Exercise objective: Write the entries below out again without a single difference.

(Dataset entries)
==*==
(** The fused step [d + x * x] when [d] is +0: the rounded square. *)
Lemma fma_self_zero x d :
  Prim2SF d = S754_zero false -> fma x x d = (x * x)%float.
Proof.
  intros Hd. rewrite <- (SF2Prim_Prim2SF (x * x)). unfold fma.
  f_equal. rewrite mul_spec, Hd.
  destruct (Prim2SF x) as [[]|[]| |s m e]; reflexivity.
Qed.

Lemma norm_zero_norm_1d x y :
  is_zero (Vec.norm (x, y)) = true -> is_zero (Vec.norm_1d (x, y)) = true.
Proof.
  unfold Vec.norm, Vec.norm_1d, Vec.dot. cbn [fst snd].
  intros [Hx Hy]%sqrt_zero_inv%add_squares_zero_inv.
  rewrite (fma_self_zero x 0 eq_refl), (fma_self_zero y _ Hx).
  rewrite is_zero_spec, sqrt_spec, Hy. reflexivity.
Qed.

(** The two summations differ in the last place: the norm of the
    floats nearest to (0.1, 0.4) as the acceleration function computes
    it, and as the aphelion search does. *)
Lemma norm_1d_last_place :
  let r : vec := (0x1.999999999999ap-4, 0x1.999999999999ap-2)%float in
  Vec.norm_1d r = 0x1.a634bd77fe1a5p-2%float
  /\ Vec.norm r = 0x1.a634bd77fe1a6p-2%float.
Proof. split; reflexivity. Qed.
End FusedNorm.

(** ** The acceleration function *)

Section AccelerationFacts.
Local Open Scope float_scope.
Variable pow : float -> float -> float.

(** What C's [pow] does at a zero base with exponent 3: the result is a
    zero (of the same sign). *)
Hypothesis pow_zero : forall x, is_zero x = true -> is_zero (pow x 3) = true.

(** C4. The function that [create_acceleration_fn(G, M)] returns maps every
    position [r = (x, y)], in particular every one of positive norm, to
    [-(G*M / |r|^3) * r], component by component, where [|r|] is the
    square root of the dot product of [r] with itself, accumulated from
    0 with a fused multiply-add, and the cube is C's [pow]; it never
    raises.  It is a function of [r] and of the two captured constants
    alone: the callable has no access to the arrays, and a call made
    through the store leaves both arrays as they are. *)
Theorem acceleration_fn_value (G M : float) (r : vec) :
  let norm := sqrt (fma (snd r) (snd r) (fma (fst r) (fst r) 0)) in
  let q := G * M / pow norm 3 in
  create_acceleration_fn pow G M r = Ok (- q * fst r, - q * snd r)
  /\ forall st,
      call (create_acceleration_fn pow G M) r st
      = (Ok (- q * fst r, - q * snd r), record_calls st [r]).
Proof. split; [|intros st]; reflexivity. Qed.

(** The function never raises: it is a total function of the
    position. *)
Lemma acceleration_fn_pure G M :
  exists a, create_acceleration_fn pow G M = pure_fn a.
Proof.
  exists (fun r_vec => ((- (G * M / pow (Vec.norm_1d r_vec) 3)) ~* r_vec)%V).
  reflexivity.
Qed.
==*==
Result of this exercise:
(** The fused step [d + x * x] when [d] is +0: the rounded square. *)
Lemma fma_self_zero x d :
  Prim2SF d = S754_zero false -> fma x x d = (x * x)%float.
Proof.
  intros Hd. rewrite <- (SF2Prim_Prim2SF (x * x)). unfold fma.
  f_equal. rewrite mul_spec, Hd.
  destruct (Prim2SF x) as [[]|[]| |s m e]; reflexivity.
Qed.

Lemma norm_zero_norm_1d x y :
  is_zero (Vec.norm (x, y)) = true -> is_zero (Vec.norm_1d (x, y)) = true.
Proof.
  unfold Vec.norm, Vec.norm_1d, Vec.dot. cbn [fst snd].
  intros [Hx Hy]%sqrt_zero_inv%add_squares_zero_inv.
  rewrite (fma_self_zero x 0 eq_refl), (fma_self_zero y _ Hx).
  rewrite is_zero_spec, sqrt_spec, Hy. reflexivity.
Qed.

(** The two summations differ in the last place: the norm of the
    floats nearest to (0.1, 0.4) as the acceleration function computes
    it, and as the aphelion search does. *)
Lemma norm_1d_last_place :
  let r : vec := (0x1.999999999999ap-4, 0x1.999999999999ap-2)%float in
  Vec.norm_1d r = 0x1.a634bd77fe1a5p-2%float
  /\ Vec.norm r = 0x1.a634bd77fe1a6p-2%float.
Proof. split; reflexivity. Qed.
End FusedNorm.

(** ** The acceleration function *)

Section AccelerationFacts.
Local Open Scope float_scope.
Variable pow : float -> float -> float.

(** What C's [pow] does at a zero base with exponent 3: the result is a
    zero (of the same sign). *)
Hypothesis pow_zero : forall x, is_zero x = true -> is_zero (pow x 3) = true.

(** C4. The function that [create_acceleration_fn(G, M)] returns maps every
    position [r = (x, y)], in particular every one of positive norm, to
    [-(G*M / |r|^3) * r], component by component, where [|r|] is the
    square root of the dot product of [r] with itself, accumulated from
    0 with a fused multiply-add, and the cube is C's [pow]; it never
    raises.  It is a function of [r] and of the two captured constants
    alone: the callable has no access to the arrays, and a call made
    through the store leaves both arrays as they are. *)
Theorem acceleration_fn_value (G M : float) (r : vec) :
  let norm := sqrt (fma (snd r) (snd r) (fma (fst r) (fst r) 0)) in
  let q := G * M / pow norm 3 in
  create_acceleration_fn pow G M r = Ok (- q * fst r, - q * snd r)
  /\ forall st,
      call (create_acceleration_fn pow G M) r st
      = (Ok (- q * fst r, - q * snd r), record_calls st [r]).
Proof. split; [|intros st]; reflexivity. Qed.

(** The function never raises: it is a total function of the
    position. *)
Lemma acceleration_fn_pure G M :
  exists a, create_acceleration_fn pow G M = pure_fn a.
Proof.
  exists (fun r_vec => ((- (G * M / pow (Vec.norm_1d r_vec) 3)) ~* r_vec)%V).
  reflexivity.
Qed.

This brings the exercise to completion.